The Lead HSE Representative should attend the regional group on behalf of HSE if required.
Central government response
In some instances, the scale or complexity of an emergency is such that some degree of central government support or co-ordination becomes necessary. Central government will not duplicate the role of local responders who remain the basic building block of the response to an emergency. A designated Lead Government Department (LGD) or, where appropriate, a devolved administration, will be made responsible for the overall management of the central government response. For serious industrial accidents, the Civil Contingencies Secretariat (CCS) is responsible for confirming the LGD in good time to support the response to the incident. For more information see Appendix 3.
In Scotland the management for devolved functions would fall to the Scottish Government which will initiate the Scottish Government Resilience Room (SGoRR), provide advice on lead allocation and where appropriate make a recommendation to Scottish Government Ministers and the Permanent Secretary.
In Wales the Human Resources (Facilities and Emergencies Division) of the Welsh Government will determine lead if the main focus of attention is a devolved matter.
Appendix 3 - Civil Contingencies and cross- government emergency planning
HSE works with a number of lead government departments in planning for emergencies.
National Security Council (NSC)
The National Security Council (NSC) is the main forum for collective discussion of the Government’s objectives for national security and about how best to deliver them.
The ministerial forum for discussion and approval is the National Security Council (Threats, Hazards, Resilience and Contingencies) Committee or NSC (THRC). HSE is represented on NSC (THRC) (R) (O) for officials.
Civil Contingencies Secretariat (CCS)
The Civil Contingencies Secretariat sits within the Cabinet Office at the heart of central government. It works in partnership with Lead Government Departments (LGDs), and key stakeholders to enhance the UK's ability to prepare for, respond to and recover from emergencies. These organisations are engaged in the policy making process, and represent a range of interests at all levels, who take lead responsibility for planning in relation to their own functions and responsibilities, with the Cabinet Office providing co-ordination.

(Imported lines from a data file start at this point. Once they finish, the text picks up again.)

(** A decimal exponent [p] with [x < 10^p], from the binary one. *)
Definition start_exp (x : float) : Z :=
  (Z.log2 x - 1073) * 30103 / 100000 + 2.

(** [repr] of a positive float as digits and exponent: the shortest
    decimal that reads back, and the exact expansion [x * 5^1074 * 10^-1074]
    should none of at most 17 digits do so (one always does). *)
Definition repr (x : float) : Z * Z :=
  match shortest 40 x (start_exp x) with
  | Some dp => dp
  | None => (x * 5 ^ 1074, -1074)
  end.

End PyFloat.

(** ** Wad: 18-digit fixed point

    Modelled from the spec: the class [Wad] ([pymaker.numeric], imported by
    both market makers) is not among the sources.  The spec's data model gives
    it as an integer scaled by [10^18] whose multiplication and division keep
    the scale and truncate toward zero; [float(w)] is then the integer over
    [10^18] in Python's true division, and [Wad.from_number(x)] the decimal
    [str(x)] times [10^18], truncated. *)

Module Wad.

Definition Wad : Set := Z.

Definition WAD : Z := 10 ^ 18.

Definition add (a b : Wad) : Wad := a + b.
Definition sub (a b : Wad) : Wad := a - b.
Definition abs (a : Wad) : Wad := Z.abs a.
Definition gt (a b : Wad) : bool := b <? a.

Definition mul (a b : Wad) : Wad := Z.quot (a * b) WAD.

Definition truediv (a b : Wad) : result Wad :=
  if b =? 0 then Raise ZeroDivisionError else Return (Z.quot (a * WAD) b).

(** [float(w)], which [math.sqrt(w)] calls. *)
Definition to_float (w : Wad) : result PyFloat.float :=
  PyFloat.truediv w WAD.

(** The decimal [d * 10^p] times [10^18], truncated. *)
Definition scale_down (d p : Z) : Z :=
  let '(n, k) := PyFloat.dec_ratio d p in n * WAD / k.

(** [Wad.from_number(x)] for a float [x]. *)
Definition from_number (x : PyFloat.float) : Wad :=
  match x with
  | 0 => 0
  | Zpos _ => let '(d, p) := PyFloat.repr x in scale_down d p
  | Zneg _ => let '(d, p) := PyFloat.repr (- x) in - scale_down d p
  end.

(** [Wad.from_number(sqrt(w))], the one way both market makers take a
    square root. *)
Definition sqrt (w : Wad) : result Wad :=
  let! x := to_float w in
  let! y := PyFloat.sqrt x in
  Return (from_number y).

End Wad.

(** ** Addresses and dictionaries *)

Definition Address : Set := N.

Definition zero_address : Address := 0%N.
(** After a set traversal, its result is the node at the path. *)
Lemma walk_set_result path result node x :
  walk path false result = (node, Returns (x, None)) →
  walk path true node = (node, Returns (x, None)).
Proof.
  revert result node. induction path as [|field rest IH]; intros result node; simpl.
  { by intros [= <- <-]. }
  assert_map result as r else (done).
  destruct (map_index r (KStr field)) as [child|] eqn:Hidx.
  - destruct r as [m|]; [simpl in *|done].
    destruct (walk rest false child) as [child' out] eqn:Hw.
    intros [= <- ->]. simpl. rewrite lookup_insert_eq, (IH _ _ Hw).
    by rewrite insert_insert_eq.
  - destruct r as [m|]; [|done].
    destruct (walk rest false (VMap (Some ∅))) as [child' out] eqn:Hw.
    intros [= <- ->]. simpl. rewrite lookup_insert_eq, (IH _ _ Hw).
    by rewrite insert_insert_eq.
Qed.

Lemma assign_at_map_root path fk v r :
  ∃ r', assign_at path fk v (VMap r) = VMap r'.
Proof.
  destruct path as [|field rest], r as [m|]; simpl; try by eexists.
  destruct (m !! KStr field); by eexists.
Qed.

(** [assign_at] assigns in the map that the path leads to. *)
Lemma assign_at_result path fk v node m :
  walk path true node = (node, Returns (VMap (Some m), None)) →
  walk path true (assign_at path fk v node)
    = (assign_at path fk v node, Returns (VMap (Some (<[fk := v]> m)), None)).
Proof.
  revert node. induction path as [|f path IH]; intros node; simpl.
  { by intros [= ->]. }
  assert_map node as [m0|] else (done). simpl.
  destruct (m0 !! KStr f) as [child|] eqn:Hidx; [|done].
  destruct (walk_get path child) as (x & err & Hw). rewrite Hw.
  intros [= _ -> ->]. simpl. rewrite lookup_insert_eq, (IH _ Hw).
  by rewrite insert_insert_eq.
Qed.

Cabinet Office Briefing Rooms (COBR)
The Government maintains dedicated crisis management facilities (COBR) and supporting arrangements to manage the government response.
The Prime Minister or Minister for the Lead Government Department (LGD) will normally chair meetings involving ministers and officials from relevant departments, as appropriate. Key external stakeholders (e.g. the National Police Chiefs’ Council - NPCC) ) may be invited to attend depending on the nature of the emergency. Meetings will cover all the strategic aspects of the response and recovery effort. Officials in COBR will identify options and propose advice on the issues on which Ministers will need to focus.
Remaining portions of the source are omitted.